Could you reproduce the lines below from the one with "SessionCache.v" through the one with "transaction is rolled"? Keep both ends and add nothing.
Start of Materials provided
(** [bind.CallOpts], of which only the block number is set. Calls take a
    [*bind.CallOpts], an [option CallOpts]: nil asks for the latest state. *)
Record CallOpts := { OptsBlockNumber : option Z }.

Inductive rpc (A : Type) : Type :=
| Ok (a : A)
| Fail (err : error).
Arguments Ok {A} a.
Arguments Fail {A} err.

Inductive Level := DebugLevel | WarnLevel | ErrorLevel | PanicLevel.

(** The fields of a log line, after zap's constructors. [zap_String] carries
    the address, hash or key whose [String()] is logged, by its value. *)
Inductive Field :=
| zap_String (key : string) (v : Z)
| zap_Int (key : string) (v : Z)
| zap_Int64 (key : string) (v : Z)
| zap_Uint64 (key : string) (v : Z)
| zap_Bool (key : string) (b : bool)
| zap_Error (err : error).

(** What the program does to the outside, in order. *)
Inductive Effect :=
| ELog (lvl : Level) (msg : string) (fields : list Field)
| EDial (url : string)
| ENewRocketPool (storage : string)
| EHeaderByNumber
| EGetContract (name : string) (opts : option CallOpts)
| EGetNodes (opts : option CallOpts)
| EGetSmoothingPoolRegistrationState (a : Address) (opts : option CallOpts)
| EGetDistributorAddress (a : Address) (opts : option CallOpts)
| EGetNodeMinipools (a : Address) (opts : option CallOpts)
| EGetMinipoolDetails (a : Address) (opts : option CallOpts)
| EFilterLogs (q : FilterQuery)
| ESubscribeFilterLogs (q : FilterQuery)
| ESubscribeNewHead
| EUnsubscribe (s : Subscription)
| ESleep (d : Z)
| EGo (logSub headSub : Subscription).

(** The execution client and the Rocket Pool contracts behind it. The first
    argument of every call is the time it is made at (the number of effects
    so far). *)
Record World := {
  Dial : nat -> string -> option error;
  NewRocketPool : nat -> string -> option error;
  HeaderByNumber : nat -> rpc Z;
  GetContract : nat -> string -> option CallOpts -> rpc Contract;
  GetNodes : nat -> option CallOpts -> rpc (list Address);
  GetSmoothingPoolRegistrationState : nat -> Address -> option CallOpts -> rpc bool;
  GetDistributorAddress : nat -> Address -> option CallOpts -> rpc Address;
  GetNodeMinipools : nat -> Address -> option CallOpts -> rpc (list ValidatorPubkey);
  GetMinipoolDetails : nat -> Address -> option CallOpts -> rpc ValidatorPubkey;
  FilterLogs : nat -> FilterQuery -> rpc (list Log);
  SubscribeFilterLogs : nat -> FilterQuery -> rpc Subscription;
  SubscribeNewHead : nat -> rpc Subscription
}.

(** [ExecutionLayer]. The logger, the channels and the wait group are not
    state of the embedding; [client] and [rp] are the [World]. The last
    three fields are the heap of [nodeInfo] records, the trace, and the
    goroutine started by [ecEventsConnect] with its two subscriptions. *)
Record ExecutionLayer := {
  ecURL : string;
  rocketStorageAddr : string;
  rocketNodeManager : option Contract;
  rocketMinipoolManager : option Contract;
  smoothingPool : option Contract;
  nodeRegisteredTopic : Hash;
  smoothingPoolStatusChangedTopic : Hash;
  minipoolLaunchedTopic : Hash;
  query : FilterQuery;
  minipoolIndex : gmap Z Z;
  nodeIndex : gmap Z nat;
  highestBlock : option Z;
  ethclientShutdownCb : option (Subscription * Subscription);
  shutdown : bool;
  heap : list nodeInfo;
  trace : list Effect;
  ingestor : option (Subscription * Subscription)
}.

(** [NewExecutionLayer]. *)
Definition NewExecutionLayer (url storage : string) : ExecutionLayer :=
  {| ecURL := url; rocketStorageAddr := storage;
     rocketNodeManager := None; rocketMinipoolManager := None;
     smoothingPool := None;
     nodeRegisteredTopic := 0; smoothingPoolStatusChangedTopic := 0;
     minipoolLaunchedTopic := 0;
     query := emptyQuery;
     minipoolIndex := ∅; nodeIndex := ∅;
     highestBlock := None; ethclientShutdownCb := None; shutdown := false;
     heap := []; trace := []; ingestor := None |}.

(** Field updates. *)
Definition with_contracts (nm mm sp : option Contract) (e : ExecutionLayer) :=
  {| ecURL := ecURL e; rocketStorageAddr := rocketStorageAddr e;
     rocketNodeManager := nm; rocketMinipoolManager := mm; smoothingPool := sp;
     nodeRegisteredTopic := nodeRegisteredTopic e;
     smoothingPoolStatusChangedTopic := smoothingPoolStatusChangedTopic e;
     minipoolLaunchedTopic := minipoolLaunchedTopic e;
     query := query e;
     minipoolIndex := minipoolIndex e; nodeIndex := nodeIndex e;
     highestBlock := highestBlock e;
     ethclientShutdownCb := ethclientShutdownCb e; shutdown := shutdown e;
     heap := heap e; trace := trace e; ingestor := ingestor e |}.

Definition with_topics (t1 t2 t3 : Hash) (e : ExecutionLayer) :=
  {| ecURL := ecURL e; rocketStorageAddr := rocketStorageAddr e;
     rocketNodeManager := rocketNodeManager e;
     rocketMinipoolManager := rocketMinipoolManager e;
     smoothingPool := smoothingPool e;
     nodeRegisteredTopic := t1;
     smoothingPoolStatusChangedTopic := t2;
     minipoolLaunchedTopic := t3;
     query := query e;
     minipoolIndex := minipoolIndex e; nodeIndex := nodeIndex e;
     highestBlock := highestBlock e;
     ethclientShutdownCb := ethclientShutdownCb e; shutdown := shutdown e;
     heap := heap e; trace := trace e; ingestor := ingestor e |}.
(* ===== verification/_CoqProject ===== *)
-Q . S2P
Prelude.v
Sha256.v
Json.v
AuditChain.v
Regex.v
Canonical.v
AtomicWrite.v
LifecycleContract.v
LifecycleSchema.v
Breaker.v
LifecycleJournal.v
LifecycleStore.v
LifecycleNumbers.v
LifecycleInvariant.v
LifecycleTheorems.v
Rbac.v
Health.v
Impact.v
Ip.v
AgentScope.v
AgentCapabilities.v
AgentRegistry.v
AgentIdentity.v
AgentTokens.v
AgentLink.v
Monitor.v
MetricAlert.v
Redaction.v
ProbeSecrets.v
ProbeRuns.v
ProbeIngest.v
ProbeLeases.v
ProbeDispatch.v
ProbeTheorems.v
ProbeHistory.v
ProbeClaim.v
ProbeLiveness.v
ProbeSafety.v
ProbeLab.v
DiscoveryJobs.v
DiscoveryDispatch.v
DiscoveryIngest.v
DiscoveryHistory.v
DiscoverySchedule.v
DiscoveryTheorems.v
DiscoveryLab.v
Delivery.v
TransferFormat.v
TransferPlan.v
TransferApply.v
TransferTheorems.v
TransferOnce.v
TransferRoundtrip.v
Hmac.v
Accounts.v
Login.v
Bootstrap.v
AccountAdmin.v
SessionCache.v
AccountFacts.v
AccountHistory.v
SessionSafety.v
SessionTheorems.v
LoginTheorems.v
AccountTheorems.v
AccountsLab.v
(* ===== verification/Prelude.v ===== *)
(** * Circuit Breaker: a verification library of the server's core logic

    Circuit Breaker is a self-hosted inventory and monitoring server: a FastAPI
    backend ([src/apps/backend/src/app]) over PostgreSQL, with NATS workers, a
    remote agent written in Go that links to it over a websocket, a web
    interface, and a native installer whose state utility is
    [src/deploy/scripts/lifecycle-state.py].  This library models the Python
    parts that carry its guarantees and proves them.  File names below are
    relative to the backend unless they start with [deploy].

    ** How code is modelled

    Python functions are Rocq functions of the same name.  A function that
    raises returns [result]: [Err] holds the exception's value and the caller's
    transaction is rolled back.  Tables are [gmap]s under the constraints the
    code relies on (unique columns, partial unique indexes, foreign keys), a
    transaction is a function on them, and concurrent workers are histories of
    transactions: an inductive step relation whose steps are the code's own
    functions.  Where the code suspends inside a transaction (an awaited probe, a
    published frame) the function is cut there and anything may happen in
    between.  Times are integers in the code's smallest unit (microseconds for
    monitors and agents), floats are rationals, Python strings are Latin-1
    strings.  Code from outside the repository and values the code only passes
    on (clocks, random tokens, pydantic validation, [ipaddress] text forms,
    [repr], [json.loads]) are arguments, or the interface [IpText] with its laws
    and the proved instance [ExplodedText].

    Loops are structural wherever the code walks data.  The outage traversal takes
    one more step than there are edges as fuel (a node enters the queue only over
    an edge), its evidence paths the depth of the node, and the audit purge and
    repair one more than the number of rows (a batch consumes one); the theorems
    show that a result comes out with that fuel.

    ** Foundations

    - [Prelude]: [result], the [guard!] notation, tactics, hint databases, stable
      sorting as Python has it, and list lemmas.
    - [Sha256], [Json], [Canonical], [Regex], [Ip]: FIPS 180-4, [json.dumps],
      RFC 8785-style canonical text and its injectivity, [re] by derivatives with
      its language semantics, and addresses and networks on the integers.

    ** Audit log

    - [AuditChain]: [core/audit_chain.py], [services/log_service.py],
      [services/audit_spool.py], [services/log_purge.py].  Any interleaving of
      appends, deferred appends, drains and purges leaves a chain that verifies;
      whoever rewrites a hashed column is detected, or has found a collision
      between the two texts of that row; what the purge keeps; what the repair
      restores and when it stops.
    - [Redaction]: the redaction of audit entries.  No secret survives in a
      stored difference.

    ** Native lifecycle state ([deploy/scripts/lifecycle-state.py])

    - [LifecycleContract], [LifecycleSchema]: the journal contract; the checker is
      equal to a declarative reading of its rules.
    - [LifecycleJournal]: what an accepted journal guarantees.
    - [AtomicWrite]: the atomic write on a disk that loses power between any two
      system calls.
    - [LifecycleStore], [LifecycleNumbers], [LifecycleInvariant],
      [LifecycleTheorems]: the state tree and the five requests with any write
      failing; the invariant of every reachable tree; reconciliation settles an
      interrupted operation.

    ** Protection of the server

    - [Breaker]: [core/circuit_breaker.py], its state invariant and behaviour.
    - [Rbac]: [core/rbac.py], [core/token_scopes.py]; what the gates admit.
    - [Health]: [core/health.py], [core/server_state.py],
      [core/write_admission.py]; a draining server takes no write that asks for
      its verdict then, and what becomes of one that was already waiting.

    ** Inventory

    - [Impact]: outage impact over the dependency edges; the bounded traversal
      returns exactly the nodes within reach.
    - [TransferFormat], [TransferPlan], [TransferApply]: the portable inventory
      format, the merge planner and the apply ([services/inventory_transfer]).
      [TransferTheorems], [TransferOnce], [TransferRoundtrip]: a preview without
      conflicts applies as promised (and the three kinds that do not), an apply
      takes effect once, and importing an export reproduces it, save nulls in
      columns that have a default.

    ** Monitoring

    - [Monitor]: [services/monitoring/state.py]; the status after any sequence of
      checks.
    - [MetricAlert]: the sustained-threshold evaluator and its incidents.
    - [Delivery]: notification routing and receipts, a refinement of a lease.

    ** Remote agents

    - [AgentScope]: [core/agent_scope.py], [core/network_acl.py]; which
      destinations an agent and a scan may reach.
    - [AgentCapabilities]: the capability registry and grant normalization.
    - [AgentRegistry], [AgentIdentity], [AgentTokens]: enrollment, approval,
      withdrawal, device keys and enrollment tokens.  Which key links as which
      agent, in every reachable registry; rotation never strands an agent;
      withdrawal is final; a token enrolls no more agents than its uses; the
      agents' timelines replay to their statuses, although the audit entries
      beside them may be lost.
    - [AgentLink]: one connection of [api/ws_agents.py]; what is acknowledged was
      handled, sequence numbers are not replayed, a withheld capability stores
      nothing.

    ** Remote probes, over the agents and the monitors

    - [ProbeSecrets], [ProbeRuns], [ProbeIngest]: redaction of what comes back,
      the tables and the one result path, and the ingest of a result
      ([services/agent_probe.py], [services/monitoring/result_service.py]).
    - [ProbeLeases], [ProbeDispatch]: opening, cancellation, expiry, retention,
      eligibility and dispatch ([services/monitoring/scheduler.py],
      [probe_reconcile.py], [probe_eligibility.py],
      [services/monitor_service.py], [workers/monitor_probe_dispatch.py]).
    - [ProbeClaim]: the scheduler's tick; its claim starves no vantage.
    - [ProbeTheorems], [ProbeHistory], [ProbeLiveness], [ProbeSafety]: dispatches
      and results read a run, wait and write it, and anything may happen in
      between; one result per run but for such overlaps; an unavailable vantage never moves its target; a
      silent agent cannot wedge a monitor; assignments stay inside the agent's
      scope; a dispatch that overlaps a closing of its run opens it again.
    - [ProbeLab]: a concrete installation on which these theorems are applied.

    ** Agent discovery, over the agents and their scope

    - [DiscoveryJobs]: the job row with its lease, the terminal writes,
      cancellation, the limits of a request ([db/models/discovery.py],
      [services/discovery_dispatch.py], [discovery_admission.py],
      [agent_discovery.py]).
    - [DiscoveryDispatch]: eligibility, the claim, what becomes of it after each
      wait, scope changes, the reconciliation pass
      ([services/discovery_eligibility.py], [agent_discovery_reconcile.py]).
    - [DiscoveryIngest]: what is judged of a finding and what it writes.
    - [DiscoveryHistory], [DiscoveryTheorems]: histories in which every operation
      may be stopped at each of its waits: one request per job, terminal states
      that stay, counters that are the findings stored (whatever review and
      purge make of the rows), findings confined to what was asked and granted
      when they were judged, leases that end when the ingest stops accepting; a
      parked job whose deadline never arrives.  The purge of old results is part
      of a history, the deletion of whole jobs past the retention period is not.
    - [DiscoverySchedule]: the pause scopes, routing, and the ceiling of
      concurrent scans ([services/discovery_scheduler.py]).
    - [DiscoveryLab]: a concrete discovery on which these theorems are applied.

    ** Users, sessions and sign-in

    - [Hmac]: HMAC-SHA256, PBKDF2 and the salted hashes of stored API tokens.
    - [Accounts]: the account tables and the operations of
      [services/user_service.py] with the credential helpers of
      [core/security.py].  [Libs] is the interface to PyJWT, bcrypt and pyotp and
      [LibsLaws] what the code relies on of them.  A handler is a value of the
      monad [M], which commits as the code does, so that what was committed
      before an exception stays.
    - [Login], [Bootstrap], [AccountAdmin]: sign-in with its challenges, password
      changes, registration, removal ([services/auth_service.py], [api/auth.py]);
      first-run setup; the administrator's routes ([api/admin_users.py]) and API
      tokens.
    - [SessionCache]: who a request is ([core/security.py]): the cache of each
      worker process, the Redis keys by which workers tell each other of
      revocations, validation against the tables, the routes' dependencies.
    - [AccountFacts], [AccountHistory]: what the tables never take back, and the
      system as a step relation: any number of workers over shared tables and a
      shared Redis, a validation and the storing of its answer being two steps
      between which anything may happen, as are a thread's taking over a flush
      epoch and its clearing of the cache, and Redis being out of reach of any one
      call.  A handler is one step, and all clocks are one.
    - [SessionSafety], [SessionTheorems]: a logout is effective on every worker at
      once, the end of all of a user's sessions on every worker that has emptied
      its cache and after ten seconds on all; a cache serves what the
      tables answered, for ten seconds at most.
    - [LoginTheorems]: the cap on sessions, what a reply to a sign-in proves,
      lockout, the second factor, audiences kept apart, a session that is issued
      resolves to its user.
    - [AccountTheorems]: setup happens once, an invite makes one account,
      rotation keeps the power of a service account's token; and the behaviours
      that depart from what the code says of itself.
    - [AccountsLab]: an instance of [Libs] that meets [LibsLaws] and evaluates,
      the theorems applied to it, and the histories in which a revocation is not
      seen (Redis out of reach, a flush that races a validation or is overtaken
      before the cache is emptied, a removed
      account, an evicted session, an API token revoked on another worker).

    Left out there: the exchanges with OAuth providers, avatars and other
    profile columns, cookies, the adapter to FastAPI-Users, and the time an API
    token was last used.

    ** Not modelled

    Network discovery and its merge into the inventory (nmap, SNMP and vendor
    parsing dominate it), the agents' host telemetry handlers, the exchanges with
    OAuth providers, the credential vault and certificates (cryptography is a
    library), integrations (Proxmox, OPNsense, Docker), CVE
    and threat feeds, the layout and search services and the plain inventory
    routes (queries without state of their own), the command line tools and the
    installer's shell, migrations, the Go agent and the web interface. *)

From Stdlib Require Export ZArith Lia Bool String Ascii.
From stdpp Require Export base tactics option list numbers.
From stdpp Require Export strings gmap sorting.
(** Draining the spool chains the oldest deferred entries, in order, each
    exactly once: the rows appended are the entries removed from the spool. *)
Theorem drain_conserves_entries limit d n d' :
  drain_within limit d = Ok (n, d') ->
  exists rows, logs d' = logs d ++ rows /\ n = length rows /\
    entry <$> rows = take limit (pending d) /\ pending d' = drop limit (pending d).
Proof.
  unfold drain_within. case_bool_decide as He.
  - intros [= <- <-]. exists []. rewrite app_nil_r, He. split_and!; [done .. |].
    rewrite <- (take_drop limit (pending d)) at 1. by rewrite He.
  - destruct (chain_all _ d) as [d1 |] eqn:E; simpl; [| done]. intros [= <- <-].
    apply chain_all_logs in E as (rows & El & Er & Ep). exists rows. simpl.
    rewrite Er, Ep, El. split_and!; [done | | done | done]. by rewrite <- (length_fmap entry), Er.
Qed.

(** *** Concrete logs *)

Definition demo_body (details : string) : body :=
  Body "info" "crud" (Some "system"%string) None (Some "system"%string) None None None
    (Some details) None None (Some "info"%string) None.

Definition demo_entry (t : Z) (act : string) : fields :=
  Fields t (Some "2026-01-01T00:00:00Z"%string) act (Some 7) None (Some "hardware"%string) (Some 3)
    None None (demo_body "x").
End of Materials provided
▶ [Solution to the problem]
SessionCache.v
AccountFacts.v
AccountHistory.v
SessionSafety.v
SessionTheorems.v
LoginTheorems.v
AccountTheorems.v
AccountsLab.v
(* ===== verification/Prelude.v ===== *)
(** * Circuit Breaker: a verification library of the server's core logic

    Circuit Breaker is a self-hosted inventory and monitoring server: a FastAPI
    backend ([src/apps/backend/src/app]) over PostgreSQL, with NATS workers, a
    remote agent written in Go that links to it over a websocket, a web
    interface, and a native installer whose state utility is
    [src/deploy/scripts/lifecycle-state.py].  This library models the Python
    parts that carry its guarantees and proves them.  File names below are
    relative to the backend unless they start with [deploy].

    ** How code is modelled

    Python functions are Rocq functions of the same name.  A function that
    raises returns [result]: [Err] holds the exception's value and the caller's
    transaction is rolled back.  Tables are [gmap]s under the constraints the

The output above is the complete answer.